Here is what I am going to do:
First I will lay out a hypothesis on what good code looks like. I will then choose a batch of code snippets that represent my hypothesis, and I will also select some snippets that are nothing like my hypothesis, as well as some random snippets.
Next I will collect audience feedback on the snippets and use it to refine my hypothesis. I will take their suggestions to refine the snippets and further polarize them.
After I implement the last group's suggestions, I will show the snippets to a new group and see if there has been any improvement. From this I can begin to derive some knowledge about what people 'think' good code looks like, and what people will actually rate as good code.

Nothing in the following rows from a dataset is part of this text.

(** ** Witnesses *)
Lemma schedule_adds_up_witness :
  match do_compute_recognition_schedule (Some "C1"%string) (PyInt 1000) (SomeText "2026-11"%string) with
  | Ok s => total_ore (sc_periods s) = 100000
  | Err _ => False
  end.
Proof.
  generalize (schedule_adds_up (Some "C1"%string) (PyInt 1000) (SomeText "2026-11"%string) 100000 2026 11
    ltac:(vm_compute; discriminate) eq_refl ltac:(lia) eq_refl).
  destruct (do_compute_recognition_schedule _ _ _); [by intros (_ & ? & _)|lia].
Defined.

(** The calls of a list of periods, each on the same contracts. *)
Definition play (sha256 : string → string) (namespace_id : option string) (ks : list raw_contract) (d0 : rev_db) :
    list text_arg → list string * list recognised * rev_db :=
  foldr (λ p '(ps, rs, d), let '(d', res) := do_recognize_recurring sha256 namespace_id p ks d in
    (match res with Ok r => rg_period r :: ps | Err _ => ps end,
     match res with Ok r => rg_recognized r ++ rs | Err _ => rs end, d')) ([], [], d0).
Lemma play_runs sha256 ns cid y m namespace_id k ks d0 l : k ∈ ks →
  recognitions sha256 ns cid y m namespace_id k d0 (play sha256 namespace_id ks d0 l).1.1
    (play sha256 namespace_id ks d0 l).1.2 (play sha256 namespace_id ks d0 l).2.
Proof.
  intros Hk. induction l as [|p l IH]; [constructor|]. simpl. destruct (play _ _ _ _ l) as [[ps rs] d].
  destruct (do_recognize_recurring _ _ p ks d) as [d' res] eqn:E. by eapply recognitions_call.
Qed.

Definition demo_ns := "11111111-2222-3333-4444-555555555555"%string.
Definition demo_contract := RawContract (Some " C1 "%string) (PyInt 1000) (SomeText "2026-11"%string) (Some "active"%string).
Definition demo_other := RawContract (Some "C2"%string) (PyInt 240) (SomeText "2026-01"%string) (Some "churned"%string).
(** Out of order, one month twice, one not due, one not a month. *)
Definition demo_periods : list text_arg := SomeText <$>
  ["2027-10"; "2026-12"; "2026-11"; "2027-05"; "2027-05"; "2027-01"; "2027-02"; "2026-01"; "2027-13"; "2027-03";
   "2027-04"; "2027-06"; "2027-07"; "2027-08"; "2027-09"]%string.
Definition demo_play := play id (Some demo_ns) [demo_other; demo_contract] ∅ demo_periods.

Lemma year_recognised_once_witness : sum_ore (mine "C1" demo_play.1.2) = 100000.
Proof.
  refine (proj1 (proj2 (proj2 (year_recognised_once id (Some demo_ns) demo_ns demo_contract "C1" 100000 2026 11 "active"
    ∅ demo_play.1.1 demo_play.1.2 demo_play.2 _ _ _ _ _ _ _ _))) _).
  - vm_compute. reflexivity.
  - constructor; vm_compute; reflexivity.
  - discriminate.
  - left.
  - lia.
  - lia.
  - intros i _. apply lookup_empty.
  - apply play_runs. right. left.
  - assert (forallb (λ i, bool_decide (month_of 2026 11 i ∈ demo_play.1.1)) (seq 0 12) = true) as H by (vm_compute; reflexivity).
    rewrite forallb_forall in H. intros i Hi. apply (bool_decide_eq_true_1 _), H, in_seq. lia.
Defined.
(* ===== verification/LocksProps.v ===== *)
(** * LocksProps: a cron lock excludes, and comes free again *)
From S2P Require Import Prelude PyText PyStr Locks.
From Stdlib Require Import Ascii.
Local Open Scope Z_scope.

(** ** Keys *)
Lemma Ok_inj {E A} (a b : A) : (Ok a : result E A) = Ok b → a = b.
Proof. congruence. Qed.
Lemma id_char_colon : id_char ":"%char = false.
Proof. done. Qed.

(** Text without a colon is read off the front of a key. *)
Lemma all_id_split a b s t :
  all_id a = true → all_id b = true → a +:+ String ":" s = b +:+ String ":" t → a = b ∧ s = t.
Proof.
  revert b; induction a as [|x a IH]; intros [|z b] Ha Hb H; simpl in Ha, Hb.
  - by injection H.
  - change (String ":" s = String z (b +:+ String ":" t)) in H. injection H as <- _. by rewrite id_char_colon in Hb.
  - change (String x (a +:+ String ":" s) = String ":" t) in H. injection H as -> _. by rewrite id_char_colon in Ha.
  - change (String x (a +:+ String ":" s) = String z (b +:+ String ":" t)) in H. injection H as -> H.
    apply andb_true_iff in Ha as [_ Ha]. apply andb_true_iff in Hb as [_ Hb].
    destruct (IH b Ha Hb H) as [-> ->]. done.
Qed.
Lemma all_id_colon a s : all_id a = true → a ≠ "ns" +:+ String ":" s.
Proof. intros H ->. discriminate H. Qed.

Lemma job_id_all s : _JOB_ID_RE s = true → all_id s = true.
Proof. unfold _JOB_ID_RE. by intros [[? _]%andb_true_iff _]%andb_true_iff. Qed.

Definition lock_key (j : string) (n : option string) : string :=
  _CRON_LOCK_PREFIX +:+ ":" +:+ match n with None => j | Some ns => "ns" +:+ String ":" (ns +:+ String ":" j) end.
Lemma validated_lock_key_ok j n k : _validated_lock_key j n = Ok k →
  all_id j = true ∧ (∀ ns, n = Some ns → all_id ns = true) ∧ k = lock_key j n.
Proof.
  unfold _validated_lock_key. intros [Hj%job_id_all H]%ensure_bind. split; [done|]. destruct n as [n|].
  - apply ensure_bind in H as [Hn%job_id_all H]. apply Ok_inj in H as <-. by split; [intros ? [= <-]|].
  - by apply Ok_inj in H as <-.
Qed.

Lemma lock_key_inj j n j' n' k : _validated_lock_key j n = Ok k → _validated_lock_key j' n' = Ok k → j = j' ∧ n = n'.
Proof.
  intros (Hj & Hn & ->)%validated_lock_key_ok (Hj' & Hn' & E)%validated_lock_key_ok. unfold lock_key in E.
  apply (inj (String.append _)) in E. apply (inj (String.append _)) in E. destruct n as [n|], n' as [n'|].
  - apply (inj (String.append _)) in E. assert (n +:+ String ":" j = n' +:+ String ":" j') as E' by congruence.
    apply all_id_split in E' as [-> ->]; [done|by apply Hn|by apply Hn'].
  - by destruct (all_id_colon _ _ Hj' (eq_sym E)).
  - by destruct (all_id_colon _ _ Hj E).
  - by subst.
Qed.

(** ** The instances of the scheduler

    [handed] are the locks handed out so far, [held] those whose owner has not
    released them, with the time the lease ends; [tokens] the tokens drawn. *)
Record fleet := Fleet { store : redis; tokens : gset string; handed : list CronLock; held : list (CronLock * Z) }.

Section fleet.
Context (cfg : config) (max_ttl : Z).

Inductive fleet_step : fleet → fleet → Prop :=
  | fleet_time s n : 0 ≤ n → fleet_step s (Fleet (tick n (store s)) (tokens s) (handed s) (held s))
  | fleet_acquire s c job ttl ns fresh r got :
      fresh ∉ tokens s → fresh ≠ _LOCAL_DISABLED → ttl ≤ max_ttl →
      acquire_cron_lock cfg c job ttl ns fresh (store s) = Ok (r, got) →
      fleet_step s (Fleet r ({[fresh]} ∪ tokens s)
        (match got with Some l => l :: handed s | None => handed s end)
        (match got with Some l => (l, clock r + ttl) :: held s | None => held s end))
  | fleet_release s c l :
      l ∈ handed s →
      fleet_step s (Fleet (release_cron_lock c l (store s)).1 (tokens s) (handed s)
        (filter (λ h, token h.1 ≠ token l) (held s)))
  | fleet_other s r :
      clock r = clock (store s) →
      (∀ j ns k, _validated_lock_key j ns = Ok k → keys r !! k = keys (store s) !! k) →
      fleet_step s (Fleet r (tokens s) (handed s) (held s)).
(* ===== verification/PeriodisationProps.v ===== *)
(** * PeriodisationProps: a period's amounts balance, bucket by bucket and in total *)
From S2P Require Import Prelude PyText PyDecimal Periodisation.
Local Open Scope Z_scope.

(** ** Rounding in both signs *)
Lemma num_digits_opp n : num_digits (- n) = num_digits n.
Proof. unfold num_digits. by rewrite Z.abs_opp. Qed.
Lemma round_coef_opp r n k : r ≠ ROUND_FLOOR → round_coef r (- n) k = - round_coef r n k.
Proof. intros Hr. unfold round_coef. destruct r; try done; rewrite Z.sgn_opp, Z.abs_opp; lia. Qed.
Lemma fix28_opp c e : fix28 (Dec (- c) e) = Dec (- coef (fix28 (Dec c e))) (dexp (fix28 (Dec c e))).
Proof.
  unfold fix28. cbn [coef dexp]. rewrite Z.abs_opp, num_digits_opp, round_coef_opp, Z.abs_opp by done.
  destruct (_ <? _); [done|]. destruct (Z.eqb_spec (Z.abs (round_coef ROUND_HALF_EVEN c (num_digits c - PREC))) (10 ^ PREC)) as [E|]; [|done].
  cbn [coef dexp]. f_equal. assert (0 < 10 ^ PREC) by done. change (10 ^ PREC) with (10 ^ 27 * 10) in *.
  destruct (Z.abs_spec (round_coef ROUND_HALF_EVEN c (num_digits c - PREC))) as [[_ Ha]|[_ Ha]]; rewrite Ha in E.
  - rewrite E. rewrite <- Z.mul_opp_l, !Z.div_mul by done. done.
  - rewrite E. replace (round_coef ROUND_HALF_EVEN c (num_digits c - PREC)) with (- 10 ^ 27 * 10) by lia.
    rewrite !Z.div_mul by done. lia.
Qed.

(** Rounding to the context at most doubles a number, and keeps its sign. *)
Lemma fix28_double c e : ∃ c' k, 0 <= k ∧ fix28 (Dec c e) = Dec c' (e + k) ∧ Z.abs c' * 10 ^ k <= 2 * Z.abs c ∧ (0 <= c → 0 <= c').
Proof.
  assert (∀ c, 0 < c → ∃ c' k, 0 <= k ∧ fix28 (Dec c e) = Dec c' (e + k) ∧ Z.abs c' * 10 ^ k <= 2 * c ∧ 0 <= c') as Hpos.
  { clear c. intros c Hc. destruct (fix28_near c e Hc) as (k & Hk & H1 & H2 & H3 & _).
    exists (coef (fix28 (Dec c e))), k. split; [done|]. split; [rewrite <- H1; by destruct (fix28 (Dec c e))|].
    split; [|lia]. assert (0 < 10 ^ k) by (apply Z.pow_pos_nonneg; lia). rewrite Z.abs_eq by lia.
    destruct (Z.ltb_spec c (10 ^ PREC)) as [Hs|Hl]; [lia|].
    assert (10 ^ (num_digits c - PREC) <= c).
    { destruct (num_digits_bounds c Hc) as [Hlow _]. etrans; [|exact Hlow]. apply Z.pow_le_mono_r; unfold PREC; lia. }
    lia. }
  destruct (Z.lt_trichotomy c 0) as [Hc|[->|Hc]].
  - destruct (Hpos (- c) ltac:(lia)) as (c' & k & Hk & H1 & H2 & H3). exists (- c'), k. split; [done|].
    split; [|rewrite Z.abs_opp, (Z.abs_neq c) by lia; split; [lia|lia]].
    replace c with (- - c) by lia. rewrite fix28_opp, H1. done.
  - exists 0, 0. rewrite Z.add_0_r. split_and!; [done|done|done|lia].
  - destruct (Hpos c Hc) as (c' & k & Hk & H1 & H2 & H3). exists c', k. split_and!; [done|done|by rewrite (Z.abs_eq c) by lia|done].
Qed.

Lemma round_half_up_bound c k : 0 <= k → Z.abs (round_coef ROUND_HALF_UP c k) <= Z.abs c / 10 ^ k + 1 ∧ (0 <= c → 0 <= round_coef ROUND_HALF_UP c k).
Proof.
  intros Hk. assert (0 < 10 ^ k) by (apply Z.pow_pos_nonneg; lia). assert (0 <= Z.abs c / 10 ^ k) by (apply Z.div_pos; lia).
  unfold round_coef. assert (0 <= round_nat ROUND_HALF_UP (Z.abs c) k <= Z.abs c / 10 ^ k + 1) as Hr by (unfold round_nat; case_match; lia).
  split; [rewrite Z.abs_mul; destruct (Z.sgn_spec c) as [[_ ->]|[[_ ->]|[_ ->]]]; lia|].
  intros Hc. apply Z.mul_nonneg_nonneg; [by apply Z.sgn_nonneg|lia].
Qed.

(** ** Money times a ratio of at most ten *)
Definition ore (n : Z) : decimal := Dec n (-2).
(** [n] hundredths times the ratio, rounded half away from zero. *)
Definition share (n : Z) (r : decimal) : Z :=
  if 0 <=? dexp r then n * coef r * 10 ^ dexp r else round_coef ROUND_HALF_UP (n * coef r) (- dexp r).

Lemma ratio_bound c e : dec_ltb (Dec c e) _MIN_RATIO = false → dec_ltb _MAX_RATIO (Dec c e) = false →
  0 <= c ∧ (if 0 <=? e then c * 10 ^ e <= 10 else c <= 10 * 10 ^ (- e)).
Proof.
  unfold dec_ltb, dec_compare, _MIN_RATIO, _MAX_RATIO, at_exp. cbn [coef dexp]. intros H1 H2.
  destruct (Z.leb_spec 0 e) as [He|He].
  - rewrite Z.min_r in H1 by lia. rewrite Z.min_l in H2 by lia. rewrite !Z.sub_0_r in *. change (0 * 10 ^ 0) with 0 in H1. change (10 * 10 ^ 0) with 10 in H2.
    assert (0 < 10 ^ e) by (apply Z.pow_pos_nonneg; lia).
    assert (0 <= c * 10 ^ e) by (destruct (Z.compare_spec (c * 10 ^ e) 0); (lia || done)).
    assert (c * 10 ^ e <= 10) by (destruct (Z.compare_spec 10 (c * 10 ^ e)); (lia || done)). split; [nia|done].
  - rewrite Z.min_l in H1 by lia. rewrite Z.min_r in H2 by lia. rewrite Z.sub_diag, Z.sub_0_l, Z.mul_1_r in *.
    assert (0 < 10 ^ (- e)) by (apply Z.pow_pos_nonneg; lia).
    split; [destruct (Z.compare_spec c (0 * 10 ^ (- e))); (lia || done)|destruct (Z.compare_spec (10 * 10 ^ (- e)) c); (lia || done)].
Qed.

This discrepancy alone will be valuable because it will demonstrate whether or not we know how to write code that we will like. As most developer's know, their own code is always excellent and clever... for a few months, but when you come back to it a year later it might not be so good. This could be because we have gotten much better at writing code, but it could also be because we never really thought it was good in the first place. We merely implemented what we thought were good practices, and not what we actually valued in code.
Once I have gathered enough data, and refined my methods such that I can accurately predict if people will perceive a code segment as good or bad, I can then work to create a flurry of good code segments.
With these I can begin offering more talks, still collecting data, but also performing a little Clockwork Orange. I will be able to show slides with code that I know almost everyone agrees to be good, and use them to 'condition' the audience.
I can perform little experiments where everyone writes a small function at the start of the talk, and then every 5 slides people will pass their functions around and have others rate them. We will see if the average ratings change, and for what reasons. We would then write another function half way through, perform the same task, but see if the ratings have improved.
Lots of value to be gained here, and I don't even know the half of it.